Data excerpts
=== Section Start ===
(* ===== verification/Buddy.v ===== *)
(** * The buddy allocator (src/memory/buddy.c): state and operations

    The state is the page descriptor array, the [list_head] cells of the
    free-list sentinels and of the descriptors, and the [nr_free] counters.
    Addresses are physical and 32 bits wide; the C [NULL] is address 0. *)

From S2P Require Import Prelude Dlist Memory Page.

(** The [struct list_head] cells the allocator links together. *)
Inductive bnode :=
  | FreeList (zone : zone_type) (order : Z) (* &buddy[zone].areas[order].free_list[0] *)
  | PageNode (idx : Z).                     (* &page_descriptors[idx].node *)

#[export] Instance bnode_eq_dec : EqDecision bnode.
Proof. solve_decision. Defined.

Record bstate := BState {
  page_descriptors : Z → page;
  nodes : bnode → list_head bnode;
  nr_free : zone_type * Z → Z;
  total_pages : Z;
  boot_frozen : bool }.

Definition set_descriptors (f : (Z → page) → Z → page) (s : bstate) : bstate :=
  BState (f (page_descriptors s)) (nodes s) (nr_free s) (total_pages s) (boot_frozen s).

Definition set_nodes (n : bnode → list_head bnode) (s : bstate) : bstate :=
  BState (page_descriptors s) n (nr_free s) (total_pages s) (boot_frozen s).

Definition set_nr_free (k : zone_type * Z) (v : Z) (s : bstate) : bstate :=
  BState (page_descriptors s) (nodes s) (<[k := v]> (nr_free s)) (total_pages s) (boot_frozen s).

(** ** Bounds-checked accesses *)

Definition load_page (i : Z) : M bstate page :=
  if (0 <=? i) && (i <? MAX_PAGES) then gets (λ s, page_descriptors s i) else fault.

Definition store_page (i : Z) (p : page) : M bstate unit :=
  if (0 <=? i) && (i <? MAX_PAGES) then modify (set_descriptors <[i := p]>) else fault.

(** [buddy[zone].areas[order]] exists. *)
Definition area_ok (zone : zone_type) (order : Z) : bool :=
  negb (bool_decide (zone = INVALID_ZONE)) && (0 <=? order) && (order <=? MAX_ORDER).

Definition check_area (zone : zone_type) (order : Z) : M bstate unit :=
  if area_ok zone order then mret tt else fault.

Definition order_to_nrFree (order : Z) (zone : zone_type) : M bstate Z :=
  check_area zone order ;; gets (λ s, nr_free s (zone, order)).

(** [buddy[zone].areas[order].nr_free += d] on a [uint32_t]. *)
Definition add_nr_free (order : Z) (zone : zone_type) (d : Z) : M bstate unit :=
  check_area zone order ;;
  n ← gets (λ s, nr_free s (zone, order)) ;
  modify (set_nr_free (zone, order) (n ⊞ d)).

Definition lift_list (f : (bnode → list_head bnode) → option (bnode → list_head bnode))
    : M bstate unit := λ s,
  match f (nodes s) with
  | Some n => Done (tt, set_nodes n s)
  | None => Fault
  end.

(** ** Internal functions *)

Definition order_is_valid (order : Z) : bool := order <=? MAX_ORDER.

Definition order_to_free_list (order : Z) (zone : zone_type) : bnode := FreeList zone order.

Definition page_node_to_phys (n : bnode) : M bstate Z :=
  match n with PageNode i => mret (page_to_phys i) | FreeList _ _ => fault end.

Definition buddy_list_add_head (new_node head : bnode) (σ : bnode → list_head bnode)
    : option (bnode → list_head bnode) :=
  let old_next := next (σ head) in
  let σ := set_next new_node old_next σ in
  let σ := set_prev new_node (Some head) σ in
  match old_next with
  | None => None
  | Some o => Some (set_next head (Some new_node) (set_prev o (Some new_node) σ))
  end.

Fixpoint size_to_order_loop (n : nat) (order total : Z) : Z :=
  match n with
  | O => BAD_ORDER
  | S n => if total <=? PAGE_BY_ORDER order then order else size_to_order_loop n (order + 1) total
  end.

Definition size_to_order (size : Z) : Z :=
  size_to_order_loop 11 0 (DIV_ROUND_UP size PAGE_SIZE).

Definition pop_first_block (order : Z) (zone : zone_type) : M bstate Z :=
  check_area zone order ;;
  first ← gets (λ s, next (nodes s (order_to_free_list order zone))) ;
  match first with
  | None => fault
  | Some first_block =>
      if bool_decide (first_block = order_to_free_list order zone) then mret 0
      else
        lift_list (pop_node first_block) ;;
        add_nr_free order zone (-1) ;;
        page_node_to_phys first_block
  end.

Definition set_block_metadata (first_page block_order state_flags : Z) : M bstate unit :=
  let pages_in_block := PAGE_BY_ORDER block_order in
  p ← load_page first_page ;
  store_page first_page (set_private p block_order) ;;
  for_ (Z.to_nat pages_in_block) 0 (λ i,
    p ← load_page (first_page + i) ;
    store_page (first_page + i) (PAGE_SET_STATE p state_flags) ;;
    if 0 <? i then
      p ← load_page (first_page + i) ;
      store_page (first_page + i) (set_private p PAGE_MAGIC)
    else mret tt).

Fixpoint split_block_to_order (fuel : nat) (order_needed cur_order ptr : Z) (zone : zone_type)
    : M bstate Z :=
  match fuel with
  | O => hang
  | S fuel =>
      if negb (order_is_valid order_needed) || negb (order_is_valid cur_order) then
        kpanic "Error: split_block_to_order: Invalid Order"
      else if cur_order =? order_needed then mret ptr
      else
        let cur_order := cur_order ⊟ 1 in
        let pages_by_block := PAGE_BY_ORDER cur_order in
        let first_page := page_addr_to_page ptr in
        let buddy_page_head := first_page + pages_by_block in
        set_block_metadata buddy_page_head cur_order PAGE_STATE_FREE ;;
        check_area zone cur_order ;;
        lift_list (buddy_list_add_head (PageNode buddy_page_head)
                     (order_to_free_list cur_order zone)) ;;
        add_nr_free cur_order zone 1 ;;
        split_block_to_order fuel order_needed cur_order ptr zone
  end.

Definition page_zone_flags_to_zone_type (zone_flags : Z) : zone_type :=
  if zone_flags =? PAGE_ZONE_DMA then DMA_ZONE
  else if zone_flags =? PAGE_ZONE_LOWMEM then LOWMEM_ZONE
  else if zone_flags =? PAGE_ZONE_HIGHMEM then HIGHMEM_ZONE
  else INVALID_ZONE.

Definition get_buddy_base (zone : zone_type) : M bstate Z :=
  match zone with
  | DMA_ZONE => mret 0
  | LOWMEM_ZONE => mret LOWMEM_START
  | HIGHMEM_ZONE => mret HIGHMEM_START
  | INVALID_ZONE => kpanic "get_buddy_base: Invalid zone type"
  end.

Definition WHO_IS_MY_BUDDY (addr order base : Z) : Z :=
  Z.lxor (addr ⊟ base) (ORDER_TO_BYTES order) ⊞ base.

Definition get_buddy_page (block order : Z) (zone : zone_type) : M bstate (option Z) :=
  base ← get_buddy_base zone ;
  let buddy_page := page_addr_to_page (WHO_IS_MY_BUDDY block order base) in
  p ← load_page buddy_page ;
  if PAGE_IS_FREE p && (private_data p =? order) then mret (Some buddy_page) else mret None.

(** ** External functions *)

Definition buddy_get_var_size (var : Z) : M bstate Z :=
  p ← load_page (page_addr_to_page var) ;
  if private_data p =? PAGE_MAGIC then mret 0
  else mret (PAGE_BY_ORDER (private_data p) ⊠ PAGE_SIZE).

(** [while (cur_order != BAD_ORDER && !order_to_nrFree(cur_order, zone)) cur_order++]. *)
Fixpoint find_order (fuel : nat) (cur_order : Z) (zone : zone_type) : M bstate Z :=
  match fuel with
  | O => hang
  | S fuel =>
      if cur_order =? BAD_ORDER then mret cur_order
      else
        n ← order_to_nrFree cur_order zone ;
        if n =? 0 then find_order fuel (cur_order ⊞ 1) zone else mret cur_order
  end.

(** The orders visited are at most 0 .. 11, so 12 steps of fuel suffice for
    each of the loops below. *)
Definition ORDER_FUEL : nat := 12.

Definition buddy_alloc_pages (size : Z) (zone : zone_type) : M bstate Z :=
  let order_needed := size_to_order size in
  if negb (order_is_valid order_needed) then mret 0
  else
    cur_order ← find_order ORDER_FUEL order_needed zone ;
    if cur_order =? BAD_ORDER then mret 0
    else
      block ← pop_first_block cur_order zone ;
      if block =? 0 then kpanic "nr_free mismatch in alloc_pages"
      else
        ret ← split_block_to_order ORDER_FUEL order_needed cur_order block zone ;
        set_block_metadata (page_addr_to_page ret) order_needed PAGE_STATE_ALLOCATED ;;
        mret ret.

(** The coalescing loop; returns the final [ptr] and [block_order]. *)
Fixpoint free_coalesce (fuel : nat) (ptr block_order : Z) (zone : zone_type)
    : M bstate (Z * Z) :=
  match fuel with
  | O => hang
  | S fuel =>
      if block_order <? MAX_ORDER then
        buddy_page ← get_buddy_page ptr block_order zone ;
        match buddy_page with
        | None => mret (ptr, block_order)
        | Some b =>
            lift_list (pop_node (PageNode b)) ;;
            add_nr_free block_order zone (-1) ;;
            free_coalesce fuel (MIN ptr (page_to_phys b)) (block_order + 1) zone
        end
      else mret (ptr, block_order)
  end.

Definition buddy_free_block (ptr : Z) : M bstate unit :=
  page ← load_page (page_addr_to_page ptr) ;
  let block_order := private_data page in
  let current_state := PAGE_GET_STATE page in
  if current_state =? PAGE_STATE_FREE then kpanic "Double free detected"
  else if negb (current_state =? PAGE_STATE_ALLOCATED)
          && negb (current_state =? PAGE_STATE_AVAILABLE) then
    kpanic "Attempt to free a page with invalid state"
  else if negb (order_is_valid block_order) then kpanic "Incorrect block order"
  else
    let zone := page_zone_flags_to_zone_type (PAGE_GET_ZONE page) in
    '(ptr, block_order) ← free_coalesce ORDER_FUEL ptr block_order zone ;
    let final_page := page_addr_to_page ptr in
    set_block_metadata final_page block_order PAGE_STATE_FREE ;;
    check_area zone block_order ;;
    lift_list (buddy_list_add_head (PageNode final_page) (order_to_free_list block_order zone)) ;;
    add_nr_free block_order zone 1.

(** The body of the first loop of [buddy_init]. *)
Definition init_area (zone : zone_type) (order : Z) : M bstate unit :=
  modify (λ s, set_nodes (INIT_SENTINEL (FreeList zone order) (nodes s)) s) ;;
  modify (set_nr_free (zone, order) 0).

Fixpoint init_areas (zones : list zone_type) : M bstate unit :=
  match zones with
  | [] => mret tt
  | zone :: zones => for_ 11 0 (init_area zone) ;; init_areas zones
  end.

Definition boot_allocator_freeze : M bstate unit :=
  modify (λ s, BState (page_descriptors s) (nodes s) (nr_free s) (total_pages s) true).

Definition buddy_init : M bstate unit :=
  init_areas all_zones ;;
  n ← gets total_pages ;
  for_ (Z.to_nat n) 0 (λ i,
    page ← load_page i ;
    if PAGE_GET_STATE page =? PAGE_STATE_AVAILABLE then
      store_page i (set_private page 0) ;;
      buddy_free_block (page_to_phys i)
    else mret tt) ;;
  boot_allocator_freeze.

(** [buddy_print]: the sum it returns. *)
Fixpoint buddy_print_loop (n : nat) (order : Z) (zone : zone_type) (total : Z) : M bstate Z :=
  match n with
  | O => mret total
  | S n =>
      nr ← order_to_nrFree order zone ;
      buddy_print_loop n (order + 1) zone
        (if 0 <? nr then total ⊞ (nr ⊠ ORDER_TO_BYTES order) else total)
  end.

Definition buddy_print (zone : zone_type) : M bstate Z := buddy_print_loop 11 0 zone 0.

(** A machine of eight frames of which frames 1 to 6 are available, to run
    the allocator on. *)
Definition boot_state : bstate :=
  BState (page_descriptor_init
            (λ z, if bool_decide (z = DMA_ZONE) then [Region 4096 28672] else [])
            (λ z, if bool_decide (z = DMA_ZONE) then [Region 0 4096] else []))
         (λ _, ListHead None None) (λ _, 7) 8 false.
=== Section End ===
_YOUR GOAL_
An exact copy of the lines above, from the one containing "let current_state := PAGE_GET_STATE page in" through the one containing "(current_state =? PAGE_STATE_AVAILABLE) then", is the whole of the answer.

_RESPONSE_
  let current_state := PAGE_GET_STATE page in
  if current_state =? PAGE_STATE_FREE then kpanic "Double free detected"
  else if negb (current_state =? PAGE_STATE_ALLOCATED)
          && negb (current_state =? PAGE_STATE_AVAILABLE) then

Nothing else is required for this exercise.